On January 19, 2004, Marjorie Asmussen died suddenly when the bicycle she was riding was struck from behind by a pickup truck on a country road near Athens, Georgia. She was 54 years old. Marjorie had a zest for life that few of us can match. In her professional life, this enthusiasm was evidenced by her devotion, both in research and teaching, to vitalizing the oft-abstruse field of mathematical population genetics. In her personal life, Marjorie's irrepressible spirit was reflected in the unbridled joy and physical exuberance that she brought to almost every task. Marjorie died instantly, unexpectedly, while doing exactly what she loved on a warm sunny day in the normally gentle Athens countryside. She is survived by two daughters (Meg and Jenny), both in graduate school.

Marjorie was a mathematical geneticist par excellence. She received her A.B. degree in mathematics from Occidental College in 1971, graduating summa cum laude, before going on to Stanford University where she earned two M.S. degrees (in mathematics and statistics) and a Ph.D. in mathematics (working with Marcus Feldman). In 1976, she moved to the University of Georgia, where she was my friend and colleague for 28 years, first in the Zoology Department and later in the Department of Genetics. During that time we collaborated on several research projects, shared advising duties for some Ph.D. students, worked together on many committees (Marjorie was always appreciated for her conscientiousness and energy in community tasks) and enjoyed our weekly lunches with several other members of our population genetics faculty. At the Friday lunch before her death, we reminded an overworked Marjorie that Monday was the Martin Luther King Jr. holiday, to which she responded, “Oh, good. Maybe I'll have enough time for some bike-riding this weekend after all.”
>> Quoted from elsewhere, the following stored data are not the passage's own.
(* ===== verification/ChatHandler.v ===== *)
(** The handler of chat requests ([useChatHandler] of
    [features/playground/hooks/use-chat-handler.ts]): chunks of a stream are collected
    for fifty milliseconds and then applied to the last message.

    The references of the hook are the state.  [onMessageUpdate] is a functional update of
    React: its updater is queued and runs when React renders, except that React may run it
    at once when nothing is queued ([eager]); the updaters look at the generation at the
    time they run. *)
From Stdlib Require Import ZArith Lia Bool String SpecFloat.
From stdpp Require Import base list option.
From S2P Require Import Prelude JsString JsNumber JsValue ChatMessage StreamControl.

(** * State *)

Record pending_chunks := PendingChunks { pc_generation : nat; pc_content : jsstr; pc_reasoning : jsstr }.

(** The updaters that the hook queues; times are those of the clock when they run. *)
Inductive updater :=
| UChunks (generation : nat) (reasoning content : jsstr)
| UComplete (generation : nat)
| UError (generation : nat) (displayError : jsstr) (errorCode : option jsstr) (title : jsstr)
| UResponse (generation : nat) (choices : list chat_choice)
| UStopped (idleGeneration : nat).

Record handler := Handler {
  h_generation : nat;                (* [requestGenerationRef] *)
  h_pending : pending_chunks;        (* [pendingStreamChunksRef] *)
  h_timer : option nat;              (* [streamFlushTimerRef], with the generation it flushes *)
  h_requesting : bool;
  h_queue : list updater;
  h_messages : list message;
}.

(** The clock: a function of the number of the updater's reading. *)
Record clock := Clock { now0 : number; now1 : number; now2 : number; now3 : number }.

Definition mergePendingStreamChunk (currentChunk nextChunk : jsstr) : jsstr :=
  if negb (truthy currentChunk) || negb (starts_with currentChunk nextChunk) then currentChunk ++ nextChunk
  else nextChunk.

Definition with_pending (p : pending_chunks) (h : handler) : handler :=
  Handler (h_generation h) p (h_timer h) (h_requesting h) (h_queue h) (h_messages h).
Definition with_timer (t : option nat) (h : handler) : handler :=
  Handler (h_generation h) (h_pending h) t (h_requesting h) (h_queue h) (h_messages h).
Definition with_requesting (b : bool) (h : handler) : handler :=
  Handler (h_generation h) (h_pending h) (h_timer h) b (h_queue h) (h_messages h).
Definition with_queue (q : list updater) (h : handler) : handler :=
  Handler (h_generation h) (h_pending h) (h_timer h) (h_requesting h) q (h_messages h).
Definition with_messages (ms : list message) (h : handler) : handler :=
  Handler (h_generation h) (h_pending h) (h_timer h) (h_requesting h) (h_queue h) ms.
Definition with_generation (g : nat) (h : handler) : handler :=
  Handler g (h_pending h) (h_timer h) (h_requesting h) (h_queue h) (h_messages h).

(** * Updaters *)

Definition apply_chunks (t : clock) (reasoning content : jsstr) (m : message) : message :=
  let m := match reasoning with [] => m | _ => applyStreamingChunk (now0 t) (now1 t) m ReasoningChunk reasoning end in
  match content with [] => m | _ => applyStreamingChunk (now2 t) (now3 t) m ContentChunk content end.

Definition run_updater (t : clock) (current : nat) (u : updater) (prev : list message) : list message :=
  match u with
  | UChunks generation reasoning content =>
      if negb (generation =? current)%nat then prev
      else updateLastAssistantMessage prev (apply_chunks t reasoning content)
  | UComplete generation =>
      if negb (generation =? current)%nat then prev
      else updateLastAssistantMessage prev (fun m =>
             if isAssistantMessageFinal m then m else completeAssistantMessage (now0 t) (now1 t) (now2 t) m)
  | UError generation displayError errorCode title =>
      if negb (generation =? current)%nat then prev
      else updateAssistantMessageWithError (now0 t) prev displayError errorCode title
  | UResponse generation choices =>
      if negb (generation =? current)%nat then prev
      else updateLastAssistantMessage prev (fun m =>
             match applyChatCompletionResponse (now0 t) (now1 t) (now2 t) m choices with
             | Some updated => updated
             | None => m
             end)
  | UStopped idleGeneration =>
      if negb (idleGeneration =? current)%nat then prev
      else updateLastAssistantMessage prev (fun m =>
             if isAssistantMessagePending m then completeAssistantMessage (now0 t) (now1 t) (now2 t) m else m)
  end.

(** [onMessageUpdate(updater)]. *)
Definition onMessageUpdate (eager : option clock) (u : updater) (h : handler) : handler :=
  match h_queue h, eager with
  | [], Some t => with_messages (run_updater t (h_generation h) u (h_messages h)) h
  | _, _ => with_queue (h_queue h ++ [u]) h
  end.

(** React runs the oldest updater. *)
Definition render (t : clock) (h : handler) : handler :=
  match h_queue h with
  | [] => h
  | u :: rest => with_queue rest (with_messages (run_updater t (h_generation h) u (h_messages h)) h)
  end.

(** * Handlers *)

Definition discardPendingStreamUpdates (generation : nat) (h : handler) : handler :=
  with_pending (PendingChunks generation [] []) (with_timer None h).

Definition flushStreamUpdates (eager : option clock) (generation : nat) (h : handler) : handler :=
  if negb (generation =? h_generation h)%nat then h
  else
    let h := with_timer None h in
    let pendingChunks := h_pending h in
    if negb (pc_generation pendingChunks =? generation)%nat then h
    else if negb (truthy (pc_reasoning pendingChunks)) && negb (truthy (pc_content pendingChunks)) then h
    else onMessageUpdate eager (UChunks generation (pc_reasoning pendingChunks) (pc_content pendingChunks))
           (with_pending (PendingChunks generation [] []) h).

Definition scheduleStreamFlush (generation : nat) (h : handler) : handler :=
  if negb (generation =? h_generation h)%nat then h
  else match h_timer h with Some _ => h | None => with_timer (Some generation) h end.

(** The timer goes off. *)
Definition timer_fires (eager : option clock) (h : handler) : handler :=
  match h_timer h with Some generation => flushStreamUpdates eager generation h | None => h end.

Definition merge_pending (type : chunk_type) (chunk : jsstr) (p : pending_chunks) : pending_chunks :=
  match type with
  | ReasoningChunk => PendingChunks (pc_generation p) (pc_content p) (mergePendingStreamChunk (pc_reasoning p) chunk)
  | ContentChunk => PendingChunks (pc_generation p) (mergePendingStreamChunk (pc_content p) chunk) (pc_reasoning p)
  end.

Definition handleStreamUpdate (generation : nat) (type : chunk_type) (chunk : jsstr) (h : handler) : handler :=
  if negb (generation =? h_generation h)%nat then h
  else if negb (pc_generation (h_pending h) =? generation)%nat then h
  else scheduleStreamFlush generation (with_pending (merge_pending type chunk (h_pending h)) h).

Definition handleStreamComplete (eager eager' : option clock) (generation : nat) (h : handler) : handler :=
  if negb (generation =? h_generation h)%nat then h
  else onMessageUpdate eager' (UComplete generation)
         (with_requesting false (flushStreamUpdates eager generation h)).

Definition handleStreamError (eager eager' : option clock) (generation : nat) (displayError : jsstr)
    (errorCode : option jsstr) (title : jsstr) (h : handler) : handler :=
  if negb (generation =? h_generation h)%nat then h
  else onMessageUpdate eager' (UError generation displayError errorCode title)
         (with_requesting false (flushStreamUpdates eager generation h)).

(** The text that is shown for an error; [t] translates. *)
Definition KNOWN_ERROR_MESSAGES : list jsstr :=
  [API_REQUEST_ERROR; js "Network connection failed or server not responding"; PARSE_ERROR; STREAM_START_ERROR;
   CONNECTION_CLOSED; js "Generation was interrupted"].
Definition ends_with (suffix s : jsstr) : bool := starts_with (rev suffix) (rev s).
Definition getDisplayError (t : jsstr -> jsstr) (error : jsstr) : jsstr :=
  if bool_decide (error ∈ KNOWN_ERROR_MESSAGES) then t error
  else if ends_with (js ": " ++ CONNECTION_CLOSED) error
  then take (length error - length CONNECTION_CLOSED) error ++ t CONNECTION_CLOSED
  else error.

(** The part of a streamed request before the controller takes over. *)
Definition sendStreamingChat (h : handler) : handler :=
  let generation := S (h_generation h) in
  with_requesting true (discardPendingStreamUpdates generation (with_generation generation h)).

(** A request without streaming: its start, its response and its failure.  The signal is
    aborted exactly when a newer generation has begun. *)
Definition sendNonStreamingChat (h : handler) : handler := sendStreamingChat h.
Definition settle_request (generation : nat) (h : handler) : handler :=
  if (h_generation h =? generation)%nat then with_requesting false h else h.
Definition receive_response (eager eager' : option clock) (t : jsstr -> jsstr) (generation : nat)
    (choices : list chat_choice) (h : handler) : handler :=
  if negb (generation =? h_generation h)%nat then h
  else settle_request generation
         (if negb (hasChatCompletionChoice choices)
          then handleStreamError eager eager' generation (getDisplayError t API_REQUEST_ERROR) None
                 (t API_REQUEST_ERROR) h
          else onMessageUpdate eager (UResponse generation choices) h).
Definition receive_failure (eager eager' : option clock) (t : jsstr -> jsstr) (generation : nat)
    (message : jsstr) (code : option jsstr) (h : handler) : handler :=
  if negb (generation =? h_generation h)%nat then h
  else settle_request generation
         (handleStreamError eager eager' generation (getDisplayError t message) code (t API_REQUEST_ERROR) h).

Definition stopGeneration (eager eager' : option clock) (h : handler) : handler :=
  let stoppedGeneration := h_generation h in
  let h := flushStreamUpdates eager stoppedGeneration h in
  let idleGeneration := S stoppedGeneration in
  let h := discardPendingStreamUpdates idleGeneration (with_generation idleGeneration h) in
  onMessageUpdate eager' (UStopped idleGeneration) (with_requesting false h).

(** The cleanup of the hook: the timer does not go off any more. *)
Definition unmount_handler (h : handler) : handler :=
  with_timer None (with_generation (S (h_generation h)) h).

(** [isGenerating]. *)
Definition isGenerating (c : controller) (h : handler) : bool := c_streaming c || h_requesting h.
Marjorie's research centered on the use of mathematics to develop theoretical frameworks for population genetics and ecology. By deriving formal mathematical models and then analyzing them using combinations of analytical and numerical techniques, she sought to provide conceptual backdrops for interpreting the kinds of empirical data on genetic polymorphisms often generated in the fields of molecular ecology and population genetics. A representative sample of the diverse topics that she addressed indicates the breadth of Marjorie's research interests: frequency-dependent selection as an evolutionary force for protecting genetic polymorphism, coevolution of gamete-recognition loci, detection and decomposition of gene flow into its underlying components, maintenance of genetic variation by regular and chaotic cycling in gene frequencies, evolution of organelle inheritance patterns, and applications of genotypic data in human genetic counseling. She is perhaps best known for her development and promotion of 'cytonuclear disequilibrium statistics' that codify and facilitate interpretation of nonrandom associations between alleles at genes in the nucleus and cytoplasm. Almost single-handedly, Marjorie's research group developed a large body of theory regarding cytonuclear genotypic associations, and this theoretical construct has been very useful for analyzing population-genetic data for haploid loci in cell organelles (e.g., mitochondria and chloroplasts) jointly with those for diploid genes in cell nuclei. Marjorie published more than 60 peer-reviewed articles during her too-short career and delivered more than 80 invited seminars. In 2002, she was formally recognized for her scientific accomplishments by election into the American Association for the Advancement of Science.

Two personal anecdotes might give some glimpse into the workings of Marjorie's mind and heart. In 1987, Marjorie published, with Jonathan Arnold and me, her seminal paper (the first in a long series) that defined and described various properties of disequilibrium statistics for associations between nuclear and cytoplasmic genotypes. As we worked closely together for several weeks drafting the text and tables, it struck me (for the first time, I recall) that different people's minds genuinely can and do work in different ways. To Marjorie, 'biological intuition' meant relatively little unless it could be mathematically formalized, whereas for a nonmathematical biologist like me, any biological 'insight' must (sadly) remain forever at the intuitive level at best. To her credit, in an intellectual context she demanded no less of her students and postdocs.

A second personal anecdote concerns Marjorie's collaboration with my lab to analyze genetic patterns in hybrid zones. Marjorie's statistical models as applied to our cytonuclear data had helped, for example, to uncover asymmetric mating patterns in a hybrid population of treefrogs, but Marjorie had never actually seen the living animals. One weekend, for the fun of it, Marjorie accompanied my ornithology class on a field trip to the Georgia coast, where we happened upon a green treefrog that I caught and handed to Marjorie. She literally squealed with unbridled delight to think that the gorgeous creature about which she had written was actually nestled there in her palm. Marjorie had a brilliant mathematical mind, but in her heart she was also a hopeless romantic in her love of the great outdoors and its inhabitants. Her incandescence was extinguished far too soon, but its lasting glow will shine on in our minds and hearts.